PetrToman commented 12 years ago

Since data7_output.csv contains only ones in the Output:y column, I believe it's not an overfitting, but rather a total underfitting :-) Therefore the training error should be ~100%. I think I've found the bug - in EncogUtility.calculateClassificationError(), instead of:

return (double)(total-correct) / (double)total;   // line 448

there should be:

return (double) correct / (double) total;

With this fix, "Training error" gets to ~95 % and "Validation error" to ~58 %, which looks much more sensible to me.

jeffheaton commented 12 years ago

Ah, that makes sense, I will take a look.

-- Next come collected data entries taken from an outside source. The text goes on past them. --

(** An authorisation that is answered with a success opens a hold. *)
Lemma owed_post_authorize X p w :
  owed X (st w) →
  wp (trigger_internal_billing_authorize p) (λ r w',
    owed (match r with Ok _ => {[iba_request_id p]} ∪ X | Err _ => X end) (st w')) w.
Proof.
  intros [Ho Hn]. unfold trigger_internal_billing_authorize, post_internal_billing_json.
  wp_step. wp_step. destruct (control_plane_base_url (st w)) as [base|] eqn:Hb; [|wp_step; split; [done|by rewrite Hb]].
  wp_step. unfold wp at 1, post_billing. cbn [snd fst]. wp_step.
  set (answer := billing_answer _ _ _ _ _). clearbody answer.
  assert (Hopen : owed (if authorizes answer then {[iba_request_id p]} ∪ X else X)
                    ((st w) <| billing_exchanges ::= cons (mkExchange (Authorize p) answer) |>)).
  { split; [|change (control_plane_base_url (st w) = None →
                     open_holds (mkExchange (Authorize p) answer :: billing_exchanges (st w)) = ∅); by rewrite Hb].
    change (open_holds (mkExchange (Authorize p) answer :: billing_exchanges (st w))
            ⊆ (if authorizes answer then {[iba_request_id p]} ∪ X else X) ∪ tasks_holds (billing_tasks (st w))).
    cbn [open_holds]. destruct (authorizes answer); set_solver. }
  destruct answer as [|status body]; [done|]. unfold authorizes in Hopen.
  destruct (is_success status); cbn [andb] in Hopen; [|done].
  destruct (decode_authorize body); [rewrite bool_decide_true in Hopen by eauto|
    rewrite bool_decide_false in Hopen by (by intros [])]; done.
Qed.

Lemma owed_authorize X pending account path method started stream w :
  owed X (st w) →
  wp (authorize_billing_session pending account path method started stream) (λ r w',
    match r with
    | Ok s => owed ({[bse_request_id s]} ∪ X) (st w')
    | Err _ => owed X (st w')
    end) w.
Proof.
  intros Hw. unfold authorize_billing_session. do 3 wp_step.
  wp_use (owed_post_authorize X) as r w' Hr; [exact Hw|]. destruct r as [a|e]; repeat wp_step; exact Hr.
Qed.

(** ** Settlement *)

(** A hold that [X] and it owe is closed whatever is answered. *)
Definition closes (hold : gset string) {A} (m : BM A) : Prop :=
  ∀ X w, owed (hold ∪ X) (st w) → wp m (λ _ w', owed X (st w')) w.

Lemma owed_sample X model reserved charged : kept (P X) (record_preauth_error_ratio_sample model reserved charged).
Proof. owed_kept. Qed.
(* ===== verification/PipelineFacts.v ===== *)
(** * The pipeline and its holds

    What the operations of the pipeline leave alone, and what each turn of its loops
    does to the holds: whenever a response is returned, every open hold is the
    responsibility of a spawned task. *)
From S2P Require Import Prelude RustStr CoreModel Router RoutingCache Auth OutboundProxy Snapshot UpstreamHealth Failover Json Request RequestPolicy ErrorLearning StreamUsage Secrets Billing StreamForward BillingFacts Responses BackgroundResponses Kept Gateway Pipeline.

#[local] Open Scope string_scope.
#[local] Open Scope list_scope.
#[local] Open Scope Z_scope.

(** ** Quiet operations *)

Section quiet.
Context {C W R : Type}.
Abbreviation G := (Gateway C W R).
Abbreviation GM := (ST (Timed G)).
Implicit Types (g : G).

Definition retry_settings (p : ProxyState) : bool * Z :=
  (enable_request_failover p, same_account_quick_retry_max p).

(** What billing and the upstreams know of a gateway, its settings for retries and
    whether streams need a hold. *)
Definition view g :=
  (control_plane_base_url (gw_billing g), billing_exchanges (gw_billing g), billing_tasks (gw_billing g),
   gw_sent g, retry_settings (gw_failover g), billing_authorize_required_for_stream (gw_billing g)).

Definition quiet {A} (m : GM A) : Prop := ∀ v, kept (λ w, view (st w) = v) m.

Lemma quiet_ret {A} (a : A) : quiet (mret a).
Proof. intros v. apply kept_ret. Qed.
Lemma quiet_bind {A B} (m : GM A) (k : A → GM B) : quiet m → (∀ a, quiet (k a)) → quiet (m ≫= k).
Proof. intros Hm Hk v. apply kept_bind; [apply Hm|intros a; apply Hk]. Qed.
Lemma quiet_gets {A} (f : G → A) : quiet (gets f).
Proof. intros v. apply kept_gets. Qed.
Lemma quiet_modify (f : G → G) : (∀ g, view (f g) = view g) → quiet (modify f).
Proof. intros Hf v. apply kept_modify. intros g n Hg. cbn in *. by rewrite Hf. Qed.
Lemma quiet_now `{Clock} : quiet now.
Proof. intros v w Hw. by wp_step. Qed.
Lemma quiet_utc_now `{WallClock} : quiet utc_now.
Proof. intros v. apply kept_utc_now. by intros s n. Qed.
Lemma quiet_new_v4 `{UuidSource} : quiet new_v4.
Proof. intros v. apply kept_new_v4. by intros s n. Qed.
Lemma quiet_zoom {T A} get put (m : ST (Timed T) A) :
  (∀ t g, view (put t g) = view g) → quiet (zoom get put m : GM A).
Proof. intros Hp v w Hw. wp_step. apply wp_intro. intros a s _. cbn [st]. by rewrite Hp. Qed.

Lemma quiet_router {A} (m : ST (Timed Router.Router) A) : quiet (on_router m).
Proof. by apply quiet_zoom. Qed.
Lemma quiet_outbound {A} (m : ST (Timed OutboundProxyRuntime) A) : quiet (on_outbound m).
Proof. by apply quiet_zoom. Qed.
Lemma quiet_cache {A} (m : ST (Timed C) A) : quiet (on_cache m).
Proof. by apply quiet_zoom. Qed.
Lemma quiet_responses {A} (m : ST (Timed BackgroundResponsesRuntime) A) : quiet (on_responses m).
Proof. by apply quiet_zoom. Qed.
Lemma quiet_learning {A} (m : ST (LearningState W) A) : quiet (on_learning m).
Proof.
  intros v w Hw. apply wp_intro. intros a w'. unfold on_learning.
  destruct (m _) as [b l]. intros [= <- <-]. exact Hw.
Qed.
Lemma quiet_spawn task : quiet (spawn task).
Proof. by apply quiet_modify. Qed.
Lemma quiet_localized locale status code fallback : quiet (localized_error locale status code fallback).
Proof. apply quiet_bind; [apply quiet_gets|intros app; apply quiet_ret]. Qed.

(** The failover functions do not touch the settings. *)
Definition unset {A} (m : ST (Timed ProxyState) A) : Prop := ∀ c, kept (λ w, retry_settings (st w) = c) m.
Lemma quiet_failover {A} (m : ST (Timed ProxyState) A) : unset m → quiet (on_failover m).
Proof.
  intros Hm v w Hw. unfold on_failover. wp_step.
  wp_use (Hm (retry_settings (gw_failover (st w)))) as a w1 Hw1; [done|].
  cbn [st]. rewrite <-Hw. unfold view at 2. rewrite <-Hw1. done.
Qed.
Lemma quiet_ring {A} (d : A) (m : ST (Timed (AliveRingRouter R)) A) : quiet (on_ring d m).
Proof.
  intros v w Hw. apply wp_intro. intros a w'. unfold on_ring.
  destruct (gw_ring (st w)); [destruct (m _)|]; intros [= <- <-]; exact Hw.
Qed.
End quiet.

(** [quiet_go] takes an operation apart down to the components it runs. *)
Ltac quiet_step :=
  cbv beta zeta;
  lazymatch goal with
  | |- quiet (mret _) => apply quiet_ret
  | |- quiet (_ ≫= _) => apply quiet_bind; [|intros ?]
  | |- quiet (gets _) => apply quiet_gets
  | |- quiet now => apply quiet_now
  | |- quiet utc_now => apply quiet_utc_now
  | |- quiet new_v4 => apply quiet_new_v4
  | |- quiet (on_router _) => apply quiet_router
  | |- quiet (on_outbound _) => apply quiet_outbound
  | |- quiet (on_cache _) => apply quiet_cache
  | |- quiet (on_responses _) => apply quiet_responses
  | |- quiet (on_learning _) => apply quiet_learning
  | |- quiet (on_failover _) => apply quiet_failover
  | |- quiet (on_ring _ _) => apply quiet_ring
  | |- quiet (spawn _) => apply quiet_spawn
  | |- quiet (localized_error _ _ _ _) => apply quiet_localized
  | |- quiet (match ?x with _ => _ end) => destruct x
  | |- quiet ?m => first [solve [eauto with quiet] | let f := head_of m in unfold f]
  end.
Ltac quiet_go := repeat quiet_step; try solve [eauto with quiet].
Create HintDb quiet.

Section failover.
Context `{Clock} `{HashOrder} `{UuidText}.

Lemma unset_zoom {A} (m : ST (Timed Router.Router) A) : unset (zoom ps_router set_ps_router m).
Proof. intros v w Hw. wp_step. apply wp_intro. intros a s _. exact Hw. Qed.
Lemma unset_now : unset now.
Proof. intros v w Hw. by wp_step. Qed.

Lemma unset_cross model sticky deadline tried current retryable :
  unset (should_cross_account_failover model sticky deadline tried current retryable).
Proof.
  intros c. apply kept_bind; [apply kept_gets|intros enabled]. destruct (_ || _); [apply kept_ret|].
  apply kept_bind.
  - apply kept_bind; [apply kept_gets|intros prefer]. apply kept_bind; [apply unset_zoom|intros p; apply kept_ret].
  - intros found. destruct (negb found); [apply kept_ret|]. apply kept_bind; [apply unset_now|intros t].
    destruct (t <? deadline); apply kept_ret.
Qed.
Lemma unset_record_cross tried account did : unset (record_cross_account_failover_attempt tried account did).
Proof. intros c. kept_with ltac:(by intros ?? Hs). Qed.
Lemma unset_record_retry : unset record_same_account_retry.
Proof. intros c. kept_with ltac:(by intros ?? Hs). Qed.
Lemma unset_record_success did : unset (record_failover_success_if_needed did).
Proof. intros c. kept_with ltac:(by intros ?? Hs). Qed.
Lemma unset_record_exhausted did : unset (record_failover_exhausted_if_needed did).
Proof. intros c. kept_with ltac:(by intros ?? Hs). Qed.
Lemma unset_enforce_guard principal : unset (enforce_invalid_request_guard principal).
Proof.
  intros c. apply kept_bind; [apply kept_gets|intros s]. destruct (negb _); [apply kept_ret|].
  destruct (invalid_request_guard_key principal); [|apply kept_ret]. apply kept_bind; [apply unset_now|intros t].
  destruct (invalid_request_guard s !! _) as [[hits until]|]; kept_with ltac:(by intros ?? Hs).
Qed.
Lemma unset_record_guard principal source status context :
  unset (record_invalid_request_guard_failure principal source status context).
Proof.
  intros c. apply kept_bind; [apply kept_gets|intros s]. destruct (negb _); [apply kept_ret|].
  destruct (negb _); [apply kept_ret|]. destruct (invalid_request_guard_key principal); [|apply kept_ret].
  apply kept_bind; [apply unset_now|intros t]. destruct (default _ _) as [hits until]. cbv zeta.
  destruct (match live_block until t with Some u => t <? u | None => false end); [|destruct (_ <? _)%nat];
    apply kept_modify; by intros ?? Hs.
Qed.
End failover.
#[export] Hint Resolve unset_cross unset_record_cross unset_record_retry unset_record_success
  unset_record_exhausted unset_enforce_guard unset_record_guard : quiet.
Definition insert_checkin (tenant_id : Uuid) (local_date reward : Z) (now : DateTime) : Statement unit :=
  λ t,
    if bool_decide (is_Some (tb_checkins t !! (tenant_id, local_date))) then Err unique_violation
    else if tenant_exists t tenant_id
    then Ok (tt, t <| tb_checkins ::= insert (tenant_id, local_date) (mkCheckinRow reward now) |>)
    else Err foreign_key_violation.

(** [daily_checkin]: the date, the reward and the balance after it. *)
Definition daily_checkin (tenant_id : Uuid) : DB (result (Z * Z * Z) BillingError) :=
  now ← utc_now;
  let local_date := date_naive now in
  let reward_microcredits := deterministic_daily_reward_microcredits tenant_id local_date in
  _ ←? context "failed to start daily checkin transaction" begin;
  existing ←? context "failed to query existing tenant daily checkin"
    (in_tx (selects (λ t, tb_checkins t !! (tenant_id, local_date))));
  match existing with
  | Some _ => mret (Err (Message "daily checkin already claimed"))
  | None =>
      _ ←? context "failed to insert tenant daily checkin record"
        (in_tx (insert_checkin tenant_id local_date reward_microcredits now));
      balance_after ←? apply_credit_delta_inner
        (mkCreditDeltaParams tenant_id None "checkin" reward_microcredits None None None None
           (Some (json_object [("local_date", VString (date_to_string local_date))])) now);
      _ ←? context "failed to commit tenant daily checkin transaction" commit;
      mret (Ok (local_date, reward_microcredits, balance_after))
  end.
(* ===== verification/CreditLedgerFacts.v ===== *)
(** * The credits of tenants are conserved

    Every method of [CreditLedger], whatever the server does to its statements and
    commits, refines a few steps of an abstract ledger ([credit_step]): a hold, a
    capture, a release, a grant, or a step that concerns no credits. What is true of
    those steps is true of every run: the balance of a tenant is what was granted
    less what its requests hold or cost, and an authorization only moves forward. *)
From S2P Require Import Prelude RustStr CoreModel RoutingCache Json StoreDefs Secrets Cost CreditTables CreditPricing CreditLedger.

#[local] Open Scope string_scope.
#[local] Open Scope list_scope.
#[local] Open Scope Z_scope.

(** ** Transactions

    [in_transaction c P w]: the committed tables are [c] and, unless a statement has
    failed, the open transaction sees tables with [P]. *)
Section transactions.
Context `{PostgresServer}.
Implicit Types (c t : CreditTables) (w : Timed Database) (P R : CreditTables → Prop).

Definition in_transaction c P w : Prop :=
  db_committed (st w) = c ∧ (db_aborted (st w) = false → P (db_working (st w))).

(** [does m P Q]: [m] takes a transaction from [P] to [Q], or fails without a commit. *)
Definition does {A E} (m : DB (result A E)) P (Q : A → CreditTables → Prop) : Prop :=
  ∀ c w, in_transaction c P w →
    wp m (λ r w', match r with Ok a => in_transaction c (Q a) w' | Err _ => db_committed (st w') = c end) w.

(** [ends m P R]: [m] leaves the committed tables as they are or makes them [R]. *)
Definition ends {A} (m : DB A) P R : Prop :=
  ∀ c w, in_transaction c P w → wp m (λ _ w', db_committed (st w') = c ∨ R (db_committed (st w'))) w.

(** [reads m]: [m] changes neither. *)
Definition reads {A} (m : DB A) : Prop := ∀ w, wp m (λ _ w', st w' = st w) w.
(** * OSActivityShims.h: the Etcetera shims over <os/activity.h>

    The header defines six [OS_INLINE OS_ALWAYS_INLINE] functions, each a
    single statement that hands its arguments to the platform's activity
    tracing facility.  The development has two layers:

    - the shim bodies, transcribed from the header as straight-line programs
      over the actions a C function body can perform on its environment
      (calling one of the platform routines of <os/activity.h>, or touching
      caller memory);
    - the platform itself, which is not part of the repository: either an
      arbitrary interpretation of those actions, or the reference model of
      the tracing subsystem written from the specification. *)

From stdpp Require Import gmap list.
From Stdlib Require Import ZArith Lia.

Local Open Scope Z_scope.

(** ** C data *)

(** The pointee types that occur in the header. *)
Inductive ctype : Type :=
| c_void
| c_char
| c_uint8_t
| c_os_activity_s
| c_os_activity_scope_state_s
| c_const (t : ctype).

(** A pointer is an address together with its static pointee type; the null
    pointer is address 0. *)
Record pointer (t : ctype) : Type := Ptr { address : Z }.
Arguments Ptr {t} _.
Arguments address {t} _.

Definition NULL {t : ctype} : pointer t := Ptr 0.

Definition is_null {t : ctype} (p : pointer t) : bool := address p =? 0.

(** A C pointer cast [(t * )p]: the static type changes, the address does not. *)
Definition cast {s : ctype} (t : ctype) (p : pointer s) : pointer t :=
  Ptr (address p).

(** [os_activity_t] and [os_activity_scope_state_t] are pointers to opaque
    platform objects; [os_activity_flag_t] is an enumeration over [uint32_t]. *)
Definition os_activity_t : Type := pointer c_os_activity_s.
Definition os_activity_scope_state_t : Type := pointer c_os_activity_scope_state_s.
Definition uint32_t : Type := Z.
Definition os_activity_flag_t : Type := uint32_t.
Definition uint8_t : Type := Byte.byte.

(** ** What a function body can do *)

(** The routines declared by <os/activity.h> that the header calls, and the
    three ways a C function can touch memory it was handed a pointer to.
    The index is the type of the value the action hands back. *)
Inductive action : Type -> Type :=
| _os_activity_create (dso : pointer c_void) (description : pointer (c_const c_char))
    (parent : os_activity_t) (flags : os_activity_flag_t) : action os_activity_t
| _os_activity_label_useraction (dso : pointer c_void)
    (name : pointer (c_const c_char)) : action unit
| os_activity_scope_enter (activity : os_activity_t)
    (state : os_activity_scope_state_t) : action unit
| os_activity_scope_leave (state : os_activity_scope_state_t) : action unit
| mem_load (a : Z) : action uint8_t
| mem_store (a : Z) (b : uint8_t) : action unit
| mem_free (a : Z) : action unit.

(** Straight-line programs: return a value, or perform an action and go on
    with its answer. *)
Inductive prog (R : Type) : Type :=
| Ret (r : R)
| Vis (X : Type) (a : action X) (k : X -> prog R).
Arguments Ret {R} _.
Arguments Vis {R X} _ _.

(** [return f(args);] and, for a [void] routine, [f(args);]. *)
Definition call {X : Type} (a : action X) : prog X := Vis a Ret.

Fixpoint bind {A B : Type} (p : prog A) (f : A -> prog B) : prog B :=
  match p with
  | Ret r => f r
  | Vis a k => Vis a (fun x => bind (k x) f)
  end.

(** A platform gives every action a meaning on its state [W]; [None] stands
    for behaviour the platform leaves undefined. *)
Definition handler (W : Type) : Type :=
  forall X : Type, action X -> W -> option (X * W).

Fixpoint exec {W R : Type} (h : handler W) (p : prog R) (w : W) : option (R * W) :=
  match p with
  | Ret r => Some (r, w)
  | Vis a k =>
      match h _ a w with
      | Some (x, w') => exec h (k x) w'
      | None => None
      end
  end.

(** Which actions are platform calls and which are memory accesses. *)
Definition is_platform_call {X : Type} (a : action X) : bool :=
  match a with
  | _os_activity_create _ _ _ _ => true
  | _os_activity_label_useraction _ _ => true
  | os_activity_scope_enter _ _ => true
  | os_activity_scope_leave _ => true
  | mem_load _ => false
  | mem_store _ _ => false
  | mem_free _ => false
  end.

(** A program that performs no load, store or free, whatever answers the
    platform gives. *)
Fixpoint touches_no_memory {R : Type} (p : prog R) : Prop :=
  match p with
  | Ret _ => True
  | Vis a k => is_platform_call a = true /\ forall x, touches_no_memory (k x)
  end.

(** ** The sentinels of <os/activity.h> *)

(** [OS_ACTIVITY_NONE] and [OS_ACTIVITY_CURRENT] are macros of the platform
    header naming two well-known activity objects. *)
Class OSActivityHeader : Type := {
  OS_ACTIVITY_NONE : os_activity_t;
  OS_ACTIVITY_CURRENT : os_activity_t
}.

(** ** The shims (OSActivityShims.h, lines 14-46) *)

Section Shims.
Context `{OSActivityHeader}.

Definition _etcetera_os_activity_none : prog os_activity_t :=
  Ret OS_ACTIVITY_NONE.

Definition _etcetera_os_activity_current : prog os_activity_t :=
  Ret OS_ACTIVITY_CURRENT.

Definition _etcetera_os_activity_create
    (dso : pointer (c_const c_void)) (description : pointer (c_const c_uint8_t))
    (parent : os_activity_t) (flags : uint32_t) : prog os_activity_t :=
  call (_os_activity_create (cast c_void dso) (cast (c_const c_char) description)
          parent flags).

Definition _etcetera_os_activity_label_useraction
    (dso : pointer (c_const c_void)) (name : pointer (c_const c_uint8_t)) : prog unit :=
  call (_os_activity_label_useraction (cast c_void dso) (cast (c_const c_char) name)).

Definition _etcetera_os_activity_scope_enter
    (activity : os_activity_t) (state : os_activity_scope_state_t) : prog unit :=
  call (os_activity_scope_enter activity state).

Definition _etcetera_os_activity_scope_leave
    (state : os_activity_scope_state_t) : prog unit :=
  call (os_activity_scope_leave state).

End Shims.

(** ** Sequences of shim calls *)

(** One call of one of the six functions, with its arguments. *)
Inductive shim_call : Type :=
| call_none
| call_current
| call_create (dso : pointer (c_const c_void)) (description : pointer (c_const c_uint8_t))
    (parent : os_activity_t) (flags : uint32_t)
| call_label_useraction (dso : pointer (c_const c_void))
    (name : pointer (c_const c_uint8_t))
| call_scope_enter (activity : os_activity_t) (state : os_activity_scope_state_t)
| call_scope_leave (state : os_activity_scope_state_t).

Definition is_scope_enter (c : shim_call) : bool :=
  match c with
  | call_scope_enter _ _ => true
  | _ => false
  end.

Section Calls.
Context `{OSActivityHeader}.

(** The body run by a call, its result dropped. *)
Definition shim_body (c : shim_call) : prog unit :=
  match c with
  | call_none => bind _etcetera_os_activity_none (fun _ => Ret tt)
  | call_current => bind _etcetera_os_activity_current (fun _ => Ret tt)
  | call_create dso description parent flags =>
      bind (_etcetera_os_activity_create dso description parent flags) (fun _ => Ret tt)
  | call_label_useraction dso name => _etcetera_os_activity_label_useraction dso name
  | call_scope_enter activity state => _etcetera_os_activity_scope_enter activity state
  | call_scope_leave state => _etcetera_os_activity_scope_leave state
  end.

(** The caller makes the calls one after the other on one execution context. *)
Fixpoint run {W : Type} (h : handler W) (cs : list shim_call) (w : W) : option W :=
  match cs with
  | [] => Some w
  | c :: cs' =>
      match exec h (shim_body c) w with
      | Some (_, w') => run h cs' w'
      | None => None
      end
  end.

(** The same, keeping the state reached after each call. *)
Fixpoint run_log {W : Type} (h : handler W) (cs : list shim_call) (w : W)
  : option (list W) :=
  match cs with
  | [] => Some []
  | c :: cs' =>
      match exec h (shim_body c) w with
      | Some (_, w') =>
          match run_log h cs' w' with
          | Some ws => Some (w' :: ws)
          | None => None
          end
      | None => None
      end
  end.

jeffheaton commented 12 years ago

The fix above causes issues, as it inverses the way error percents are traditionally calculated. The "training error" is the percent incorrect, not the percent correct. So when I make the change you give, the error goes to zero % when the correct goes to zero.. Which is similar to a "test score", but not how machine learning is traditionally evaluated.

PetrToman commented 12 years ago

Ok, let's have "training error" to be the percent incorrect. However, there certainly is not 0.000000 % of incorrect samples. Interestingly enough, if the values for C and gamma from above are put directly to org.encog.ml.svm.training.SVMSearchTrain, then several iterations are performed as expected. Maybe there is some numerical problem in the training error calculation...

PetrToman commented 12 years ago

I went through the training process again and found that 0.000000 % training error really meant overfitting (i.e. you were right): when I replaced data7_eval.csv by data7_train.csv and run task-evaluate I got data7_output.csv with 100 % match in the Output:y column. I got confused because libsvm (grid.py) searches for the best C and gamma values based on the cross validation, not just by minimizing the training error on the training data. I think it would be useful if SVMSearchTrain did the same thing when the validation set is available.